Scan the entries for lines with the word "answered" and copy those lines.

Provided records:
────────────────────
(* ===== verification/PsProofs.v ===== *)
(** The invariant of the packet data service and what each handler of [Ps] does
    to it.

    [core]: the identifiers of the contexts differ; a context that is being set
    up is the one [m_pActivatingPdpContext] points to, one that is being taken
    down the one [m_pDeactivatingPdpContext] points to; a connected context has
    an active call of its own.  [post]: a handler keeps [core] and the
    identifiers, moves contexts only along [may], and ends the current request
    at most once. *)
From S2P Require Import Prelude RilDef Text Pdp PdpTheorems PsBuilder Ps.

(** ** The invariant *)

Abbreviation ctxs := m_PdpContext.
Abbreviation act := m_pActivatingPdpContext.
Abbreviation deact := m_pDeactivatingPdpContext.
Definition cids (s : Ps) : list Z := m_cid <$> ctxs s.

Definition busy (p : PdpContext) : Prop := m_state p = PDP_CONTEXT_CONNECTING ∨ m_state p = PDP_CONTEXT_IPV6_CONFIGURING.
Definition live (p : PdpContext) : Prop := m_state p = PDP_CONTEXT_CONNECTED ∨ m_state p = PDP_CONTEXT_IPV6_CONFIGURING.
Record pdp_ok (a d : option nat) (i : nat) (p : PdpContext) : Prop := {
  po_cid : 0 < m_cid p <= MAX_DATA_CALL_SIZE * 2;
  po_state : PDP_CONTEXT_DISCONNECTED <= m_state p <= PDP_CONTEXT_IPV6_CONFIGURING;
  po_call : call_wf (m_dataCall p);
  po_active : 0 <= GetActive p <= ACTIVE_AND_LINKUP;
  po_mine : GetActive p ≠ INACTIVE → dc_cid (m_dataCall p) = m_cid p;
  po_live : live p → GetActive p ≠ INACTIVE;
  po_busy : busy p → a = Some i;
  po_leaving : m_state p = PDP_CONTEXT_DISCONNECTING → d = Some i
}.
Record core (s : Ps) : Prop := {
  c_nodup : NoDup (cids s);
  c_ctx : ∀ i p, ctxs s !! i = Some p → pdp_ok (act s) (deact s) i p;
  c_act : ∀ i, act s = Some i → (i < length (ctxs s))%nat;
  c_deact : ∀ i, deact s = Some i → (i < length (ctxs s))%nat;
  c_timers : ∀ c, c ∈ map_timer_id s → c ∈ cids s
}.

(** ** What a handler may do *)

(** the answers to the framework *)
Definition answers_of (l : list Out) : list (Kind * Z * Data) :=
  omap (λ o, match o with Completed k r d => Some (k, r, d) | _ => None end) l.
Definition answers (s : Ps) : list (Kind * Z * Data) := answers_of (m_log s).
Definition answered (s s' : Ps) : Prop :=
  (m_current s' = m_current s ∧ answers s' = answers s) ∨
  (∃ k r d, m_current s = Some k ∧ m_current s' = None ∧ answers s' = answers s ++ [(k, r, d)]).

(** the ways a context goes without a request of the framework: towards disconnected, or forward through a setup *)
Definition may (a b : Z) : Prop :=
  a = b ∨ b = PDP_CONTEXT_DISCONNECTED ∨
  (a = PDP_CONTEXT_CONNECTING ∧ (b = PDP_CONTEXT_IPV6_CONFIGURING ∨ b = PDP_CONTEXT_CONNECTED)) ∨
  (a = PDP_CONTEXT_IPV6_CONFIGURING ∧ b = PDP_CONTEXT_CONNECTED).
(** [ex] is the context a handler treats in its own way *)
Record post (ex : option nat) (s s' : Ps) : Prop := {
  q_core : core s';
  q_cids : cids s' = cids s;
  q_moves : ∀ i p p', ex ≠ Some i → ctxs s !! i = Some p → ctxs s' !! i = Some p' → may (m_state p) (m_state p');
  q_answered : answered s s'
}.
Lemma events_ok_cons ntop d v e ev l s s' : step ntop d v e ev s = Ok s' → event_ok s ev → events_ok ntop d v l s' → events_ok ntop d v ((e, ev) :: l) s.
Proof. intros E Hev Hl. split; [done|]. by rewrite E. Qed.
Lemma sample_answer_ok s e i p : act s = Some i → ctxs s !! i = Some p → m_cid p = dc_cid sample_call → m_state p = PDP_CONTEXT_CONNECTING →
  event_ok s (answer e [sample_call]).
Proof.
  intros Ha Hp Hc Hst _ _. split; [apply sample_call_wf|]. split; [done|]. exists i, p. split; [done|]. split; [done|]. split; [done|].
  unfold live. rewrite Hst. by intros [?|?].
Qed.
Lemma sample_list_ok s : event_ok s (EvListChanged [sample_call]).
Proof. repeat constructor; try apply sample_call_wf; done. Qed.
Lemma sample_events_ok : events_ok sample_ntop false true sample_events sample_start.
Proof.
  eapply events_ok_cons; [vm_compute; reflexivity|done|].
  eapply events_ok_cons; [vm_compute; reflexivity|eapply (sample_answer_ok _ 0 1); reflexivity|].
  eapply events_ok_cons; [vm_compute; reflexivity|done|].
  eapply events_ok_cons; [vm_compute; reflexivity|apply sample_list_ok|].
  do 2 (eapply events_ok_cons; [vm_compute; reflexivity|done|]). done.
Qed.
(** the service while the call of the sample is being set up, and once it is connected *)
Definition sample_setting : Ps := default sample_start (match sample_run (take 1 sample_events) sample_start with Ok s => Some s | _ => None end).
Definition sample_connected : Ps := default sample_start (match sample_run (take 3 sample_events) sample_start with Ok s => Some s | _ => None end).
Lemma sample_param_ok : param_ok (Some (str "rmnet", 0, 4)).
Proof. by split. Qed.
Lemma sample_reached n s : sample_run (take n sample_events) sample_start = Ok s → events_ok sample_ntop false true (take n sample_events) sample_start → wf s.
Proof.
  intros E Hl. destruct (run_spec sample_ntop false true _ sample_start sample_ntop_ok (InitPdpContext_wf _ sample_param_ok) Hl) as (s' & E' & W & _).
  rewrite E in E'. by injection E' as <-.
Qed.
Lemma events_ok_take ntop d v n l s : events_ok ntop d v l s → events_ok ntop d v (take n l) s.
Proof.
  revert n s. induction l as [|[e ev] l IH]; intros [|n] s; try done. intros [Hev Hl]. split; [done|]. cbn [take]. fold (take (A:=Env * Event)).
  destruct (step _ _ _ _ _ _); [by apply IH|done..].
Qed.
Lemma sample_setting_wf : wf sample_setting.
Proof. apply (sample_reached 1); [vm_compute; reflexivity|apply events_ok_take, sample_events_ok]. Qed.
Lemma sample_connected_wf : wf sample_connected.
Proof. apply (sample_reached 3); [vm_compute; reflexivity|apply events_ok_take, sample_events_ok]. Qed.
Ltac sizes :=
  repeat match goal with fs := _ : list (list Z) |- _ => unfold fs; clear fs end;
  cbn [take size_of foldr base_fields head_fields ext_fields retry_fields item_fields app]; unfold lenZ in *; unfold le16, le32; cbn [length app]; lia.
(** one step of a decoder: the field [k] of the block *)
Ltac field lem := etrans; [apply (bind_eq _ _ _ lem)|]; cbn beta.

Lemma base_decode pre it rest out p fs : item_wf it → lenZ pre = p → fs = pre :: base_fields it ++ rest →
  GetDataCallFromDataCallList_v11 (concat fs) p out = Ok (base_call it out).
Proof.
  intros [H1 H2 _ H3 H4 H5 H6 _ _ _ _] Hp ->. unfold GetDataCallFromDataCallList_v11. set (fs := pre :: base_fields it ++ rest).
  field (rd16_chunk fs 1 _ p eq_refl ltac:(sizes) (u16_range _)).
  field (rd_chunk fs 2 _ (p + 2) eq_refl ltac:(sizes)).
  field (rd_chunk fs 3 _ (p + 3) eq_refl ltac:(sizes)).
  field (rd_chunk fs 4 _ (p + 4) eq_refl ltac:(sizes)).
  field (rd32_chunk fs 11 _ (p + 127) eq_refl ltac:(sizes) (u32_range _)).
  field (rd_chunk fs 12 _ (p + 131) eq_refl ltac:(sizes)).
  field (copy_chunk fs 5 _ (has4 (it_type it)) (p + 5) 0 4 0 (fill 4 0) eq_refl ltac:(sizes) ltac:(lia) ltac:(lia) ltac:(lia) ltac:(lia) ltac:(done)).
  field (copy_chunk fs 5 _ (has6 (it_type it)) (p + 5 + 4) 4 16 0 (fill 16 0) eq_refl ltac:(sizes) ltac:(lia) ltac:(lia) ltac:(lia) ltac:(lia) ltac:(done)).
  field (rd_chunk fs 6 _ (p + 25) eq_refl ltac:(sizes)).
  field (copy_chunk fs 7 _ (has4 (it_dns_type it)) (p + 26) 0 4 0 (fill 4 0) eq_refl ltac:(sizes) ltac:(lia) ltac:(lia) ltac:(lia) ltac:(lia) ltac:(done)).
  field (copy_chunk fs 8 _ (has4 (it_dns_type it)) (p + 46) 0 4 0 (fill 4 0) eq_refl ltac:(sizes) ltac:(lia) ltac:(lia) ltac:(lia) ltac:(lia) ltac:(done)).
  field (copy_chunk fs 7 _ (has6 (it_dns_type it)) (p + 26 + 4) 4 16 0 (fill 16 0) eq_refl ltac:(sizes) ltac:(lia) ltac:(lia) ltac:(lia) ltac:(lia) ltac:(done)).
  field (copy_chunk fs 8 _ (has6 (it_dns_type it)) (p + 46 + 4) 4 16 0 (fill 16 0) eq_refl ltac:(sizes) ltac:(lia) ltac:(lia) ltac:(lia) ltac:(lia) ltac:(done)).
  field (rd_chunk fs 9 _ (p + 66) eq_refl ltac:(sizes)).
  field (copy_chunk fs 10 _ (has4 (it_pcscf_type it)) (p + 67) 0 12 0 (fill 32 0) eq_refl ltac:(sizes) ltac:(lia) ltac:(lia) ltac:(lia) ltac:(lia) ltac:(done)).
  field (copy_chunk fs 10 _ (has6 (it_pcscf_type it)) (p + 67 + 12) 12 48 0 (fill 128 0) eq_refl ltac:(sizes) ltac:(lia) ltac:(lia) ltac:(lia) ltac:(lia) ltac:(done)).
  unfold base_call, part4, part6, servers4, servers6. rewrite i16_u16, i32_u32 by done.
  destruct (has4 (it_type it)), (has6 (it_type it)), (has4 (it_dns_type it)), (has6 (it_dns_type it)), (has4 (it_pcscf_type it)), (has6 (it_pcscf_type it));
    do 2 f_equal; cbn; rewrite ?app_nil_r; reflexivity.
Qed.

(** the calls of the layouts *)
Definition both (t : Z) : nat := if t =? SIT_PDP_PDP_TYPE_IPV4IPV6 then 4%nat else 0%nat.
Definition old_call (it : Item) : DataCall :=
  let t := it_type it in
  {| dc_status := it_status it; suggestedRetryTime := 0; dc_cid := it_cid it; dc_active := it_active it; pdpType := t;
     ipv4 := {| valid := has4 t; addr := part4 (has4 t) (it_address it); dns1 := part4 (has4 t) (it_dns1 it); dns2 := part4 (has4 t) (it_dns2 it);
                gw := fill 4 0; pcscf := servers4 (has4 t) (it_pcscf it) |};
     ipv6 := {| valid := has6 t; addr := if has6 t then take 16 (drop (both t) (it_address it)) else fill 16 0;
                dns1 := if has6 t then take 16 (drop (both t) (it_dns1 it)) else fill 16 0;
                dns2 := if has6 t then take 16 (drop (both t) (it_dns2 it)) else fill 16 0; gw := fill 16 0;
                pcscf := (if has6 t then take 48 (drop (3 * both t) (it_pcscf it)) else fill 48 0) ++ fill 80 0 |};
     mtu_size := 0; pco := 0; IPC_version := 0; pcscf_ext_count := 0; ambr := fill 7 0 |}.
(** with a version of 2 or more the five further servers follow the three of the item *)
Definition ext_call (it : Item) : DataCall :=
  let d := base_call it cleared in
  if 2 <=? it_version it
  then set_ext (it_version it) 5
         (if Z.testbit (it_pcscf_type it) 0 then take 12 (pcscf (ipv4 d)) ++ it_pcscf4 it else pcscf (ipv4 d))
         (if Z.testbit (it_pcscf_type it) 1 then take 48 (pcscf (ipv6 d)) ++ it_pcscf6 it else pcscf (ipv6 d)) d
  else fillPcscfExtInfoForLegacy d.
(** in the longest layout the retry time is taken from the last four octets of the bit rates *)
Definition octets_retry (it : Item) : Z :=
  match it_ambr it with [_; _; _; a; b; c; d] => i32 (a + 256 * b + 65536 * (c + 256 * d)) | _ => 0 end.
Definition item_call (t : dc_type) (it : Item) : DataCall :=
  match t with
  | DC_V10 => fillPcscfExtInfoForLegacy (old_call it)
  | DC_V11 => fillPcscfExtInfoForLegacy (base_call it cleared)
  | DC_EXTENSION => ext_call it
  | DC_RETRYTIME => set_retry (it_retry it) (fill 7 0) (ext_call it)
  | DC_AMBR => set_retry (octets_retry it) (if it_version it =? 4 then it_ambr it else fill 7 0) (ext_call it)
  end.

Lemma bit_set t k : 0 <= k → negb (Z.land t (2 ^ k) =? 0) = Z.testbit t k.
Proof.
  intros Hk. destruct (Z.testbit t k) eqn:E.
  - destruct (Z.eqb_spec (Z.land t (2 ^ k)) 0) as [H|]; [|done]. apply (f_equal (λ z, Z.testbit z k)) in H.
    by rewrite Z.land_spec, E, Z.pow2_bits_true, Z.bits_0 in H.
  - replace (Z.land t (2 ^ k)) with 0; [done|]. symmetry. apply Z.bits_inj'. intros n Hn. rewrite Z.land_spec, Z.bits_0, Z.pow2_bits_eqb by done.
    destruct (Z.eqb_spec k n) as [<-|]; [by rewrite E|by rewrite andb_false_r].
Qed.
Lemma type4_bit t : negb (Z.land (Z.land t SIT_PDP_PDP_TYPE_IPV4IPV6) SIT_PDP_PDP_TYPE_IPV4 =? 0) = Z.testbit t 0.
Proof. rewrite <- Z.land_assoc. by apply (bit_set t 0). Qed.
Lemma type6_bit t : negb (Z.land (Z.land t SIT_PDP_PDP_TYPE_IPV4IPV6) SIT_PDP_PDP_TYPE_IPV6 =? 0) = Z.testbit t 1.
Proof. rewrite <- Z.land_assoc. by apply (bit_set t 1). Qed.

Lemma lenZ_servers4 c b : lenZ b = 60 → lenZ (servers4 c b) = 32.
Proof. intros H. unfold servers4, lenZ in *. rewrite length_app. destruct c; rewrite ?length_take; cbn [fill length]; vm_compute fill; cbn [length]; lia. Qed.
Lemma lenZ_servers6 c b : lenZ b = 60 → lenZ (servers6 c b) = 128.
Proof. intros H. unfold servers6, lenZ in *. rewrite length_app. destruct c; rewrite ?length_take, ?length_drop; vm_compute fill; cbn [length]; lia. Qed.
(** a copy that fills the cells behind the first ones *)
Lemma copy_tail fs k x c off o n at_ dst : fs !! k = Some x → off = size_of (take k fs) + o → 0 <= o → 0 <= n → o + n <= lenZ x →
  0 <= at_ → lenZ dst = at_ + n →
  copy_if (concat fs) c off n at_ dst = Ok (if c then take (Z.to_nat at_) dst ++ take (Z.to_nat n) (drop (Z.to_nat o) x) else dst).
Proof.
  intros Hk Ho H1 H2 H3 H4 H5. rewrite (copy_chunk fs k x c off o n at_ dst) by (done || lia). destruct c; [|done].
  rewrite (drop_ge dst) by (unfold lenZ in H5; lia). by rewrite app_nil_r.
Qed.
────────────────────
Solved exercise:
Definition answered (s s' : Ps) : Prop :=
  q_answered : answered s s'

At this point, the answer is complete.